30 de noviembre de 2020

El poder de Al-Andalus, para los Andalusíes

Por Mario Villén

 

    Cuando hablamos del emirato nazarí de Granada parece que nos referimos a una breve coletilla final de al-Andalus, un periodo sin la importancia y el empaque de otros como el del califato omeya. Sin embargo, se trata del periodo más dilatado, extendiéndose durante más de dos siglos y medio, más que el emirato y el califato de Córdoba juntos. 
 

 
    Este Estado musulmán nace de los restos del naufragio de los almohades en la península. Tras su derrota en las Navas de Tolosa, en 1212, los africanos se retiran paulatinamente de al-Andalus y surgen diferentes intentos por formar un Estado sólido de base andalusí. A este periodo se le conoce como terceras taifas. En Levante, en Niebla, en Murcia, brotan emires que controlan importantes territorios, pero sobre todos ellos se acabará imponiendo Ibn al-Ahmar, que fundará un emirato sólido y fuerte, y una dinastía, la nazarí, con sede definitiva en Granada. 
 
    Si analizamos la historia de al-Andalus, los periodos taifas se caracterizan por una serie de poderes autóctonos que se relacionan entre sí, y con los reinos cristianos, desde un punto de vista puramente político. De esta manera, podemos ver a una taifa que se alía con un reino cristiano contra otra taifa, o viceversa. La invasión de los almorávides y, posteriormente, de los almohades, supone un cambio en esta situación. La división se hace radicalmente religiosa. En al-Andalus se producen conversiones forzosas, expulsiones masivas de infieles, y se establece una única frontera que separa a cristianos de musulmanes. Como dato curioso, hasta esta época, la población de Córdoba era mayoritariamente cristiana.
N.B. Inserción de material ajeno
(** [name.replace(/(?:^|-)([a-z])/g, (_, g) => g.toUpperCase())]:
    [atStart] tells whether the head of [s] is the start of the
    subject, where the alternative [^] applies. *)
Fixpoint pascalFrom (atStart : bool) (s : string) : string :=
  match s with
  | EmptyString => EmptyString
  | String c rest =>
      if atStart && isLower c then String (toUpperCase c) (pascalFrom false rest)
      else if Ascii.eqb c "-" then
        match rest with
        | String d rest' =>
            if isLower d then String (toUpperCase d) (pascalFrom false rest')
            else String c (pascalFrom false rest)
        | EmptyString => String c EmptyString
        end
      else String c (pascalFrom false rest)
  end.

Definition toPascalCase (s : string) : string := pascalFrom true s.

(** [attribute.replace(/-([a-z])/g, (g) => g[1]?.toUpperCase() ?? '')] *)
Fixpoint toCamelCase (s : string) : string :=
  match s with
  | EmptyString => EmptyString
  | String c rest =>
      if Ascii.eqb c "-" then
        match rest with
        | String d rest' =>
            if isLower d then String (toUpperCase d) (toCamelCase rest')
            else String c (toCamelCase rest)
        | EmptyString => String c EmptyString
        end
      else String c (toCamelCase rest)
  end.

(** [/(?<tag>\w+):scope/] at the head of [s] (single-component variant). *)
Definition tagRegex (s : string) : option string :=
  let (tag, r) := span isWord s in
  if String.eqb tag "" then None
  else match dropPrefix ":scope" r with
       | Some _ => Some tag
       | None => None
       end.

(** [tagRegex.exec(input)?.groups?.['tag']]: the leftmost match. *)
Fixpoint execTag (s : string) : option string :=
  match tagRegex s with
  | Some t => Some t
  | None => match s with
            | EmptyString => None
            | String _ s' => execTag s'
            end
  end.

End Regex.

(** ** Plain objects used as records keyed by strings

    The program keeps its maps in object literals.  Two traits of such an
    object are visible to it and are kept here: the order in which own
    keys are enumerated, and the members every object literal inherits. *)

Module JsObject.
Import Str.

(** Result of a property read [o[k]]. *)
Inductive Lookup (V : Type) : Type :=
| Value (v : V)      (* a value the program stored itself *)
| Foreign            (* a truthy value it did not store (inherited) *)
| Undefined.
Arguments Value {V} v.
Arguments Foreign {V}.
Arguments Undefined {V}.

(** Members of [Object.prototype]; all but [__proto__] are functions. *)
Definition objectPrototypeKeys : list string :=
  [ "constructor"; "__defineGetter__"; "__defineSetter__";
    "hasOwnProperty"; "__lookupGetter__"; "__lookupSetter__";
    "isPrototypeOf"; "propertyIsEnumerable"; "toString"; "valueOf";
    "__proto__"; "toLocaleString" ].

Definition inherited (k : string) : bool :=
  existsb (String.eqb k) objectPrototypeKeys.

Fixpoint digitsValue (acc : N) (s : string) : option N :=
  match s with
  | EmptyString => Some acc
  | String c s' =>
      if isDigit c
      then digitsValue (acc * 10 + N.of_nat (code c - 48)) s'
      else None
  end.

(** A key is an array index when it is the canonical decimal form of
    an integer from 0 to 2^32 - 2. *)
Definition arrayIndex (k : string) : option N :=
  match k with
  | EmptyString => None
  | String c rest =>
      if Ascii.eqb c "0" && negb (String.eqb rest "") then None
      else match digitsValue 0 k with
           | Some n => if (n <=? 4294967294)%N then Some n else None
           | None => None
           end
  end.

Section Own.
Context {V : Type}.

Fixpoint lookup (k : string) (o : list (string * V)) : option V :=
  match o with
  | [] => None
  | (k', v) :: r => if String.eqb k k' then Some v else lookup k r
  end.

Fixpoint replace (k : string) (v : V) (o : list (string * V))
  : list (string * V) :=
  match o with
  | [] => []
  | (k', v') :: r =>
      if String.eqb k k' then (k', v) :: r else (k', v') :: replace k v r
  end.

(** Array indices are enumerated first, in ascending numeric order. *)
Fixpoint insertIndex (i : N) (k : string) (v : V) (o : list (string * V))
  : list (string * V) :=
  match o with
  | [] => [(k, v)]
  | (k', v') :: r =>
      match arrayIndex k' with
      | Some j => if (j <? i)%N then (k', v') :: insertIndex i k v r
                  else (k, v) :: o
      | None => (k, v) :: o
      end
  end.

(** [o[k] = v] on own properties: an existing key keeps its place,
    a new one goes to the end unless it is an array index. *)
Definition set (k : string) (v : V) (o : list (string * V))
  : list (string * V) :=
  match lookup k o with
  | Some _ => replace k v o
  | None =>
      match arrayIndex k with
      | Some i => insertIndex i k v o
      | None => o ++ [(k, v)]
      end
  end.

(** [Object.keys(o)] *)
Definition keys (o : list (string * V)) : list string := map fst o.

(** [o[k]] on an object literal whose prototype was left alone. *)
Definition get (o : list (string * V)) (k : string) : Lookup V :=
  match lookup k o with
  | Some v => Value v
  | None => if inherited k then Foreign else Undefined
  end.
End Own.

End JsObject.

(** ** Data model *)

(** [string[] | boolean]; the only boolean ever stored is [true]. *)
Inductive AttributeSpec : Type :=
| Enum (values : list string)
| Boolean.

Definition Data : Type := list (string * AttributeSpec).

Record Component : Type := mkComponent { tag : string; data : Data }.

(** The [Components] object.  Assigning to the key [__proto__] replaces
    the object's prototype instead of adding an own key, so that slot is
    part of the state. *)
Record Components : Type := mkComponents {
  protoSlot : option Component;
  own : list (string * Component)
}.

Definition noComponents : Components :=
  {| protoSlot := None; own := [] |}.

Module Comps.
Import JsObject.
La respuesta del norte no se hace esperar: surgen las órdenes religiosas, que vigilan la frontera, y los reyes se concentran en su esfuerzo bélico contra estos imperios africanos, que comienzan a invadir sus tierras. Estas tensiones desembocan en importantes batallas como las de Alarcos y las Navas de Tolosa. 
 
    La retirada de los almohades de la península representa un retorno al poder musulmán autóctono, y con él, una vuelta a las relaciones entre reinos desde un punto de vista más político que religioso. Con sus luces y sus sombras, con enfrentamientos puntuales y largos periodos de paz, la etapa del emirato nazarí de Granada supone un mutuo entendimiento y un respeto a dos bandas. 
 

 
    La excepcionalidad de Ibn al-Ahmar como fundador de este emirato y de su propia dinastía reside en su extrema habilidad política, estratégica e incluso bélica, que lo llevaron a conseguir un pacto con Castilla que, en la práctica, supuso la supervivencia de Granada durante más de dos siglos y medio. La toma de Jaén fue la ocasión idónea para ese pacto de vasallaje que unió el destino del emirato al de Castilla. Los nazaríes entregaban Jaén, se comprometían a pagar parias a Castilla y a auxiliarla y aconsejarla cuando ésta lo requiriera. A cambio obtenían el reconocimiento como Estado, una frontera estable y, lo más importante, una paz duradera amparada por la protección de Castilla. 
 
    Toda esta historia, así como la de Fernando III, antagonista de Ibn al-Ahmar, se cuenta en “Nazarí”, una novela con la que pretendo arrojar luz sobre una etapa transicional de nuestra historia que ha sido tradicionalmente ignorada por la historiografía.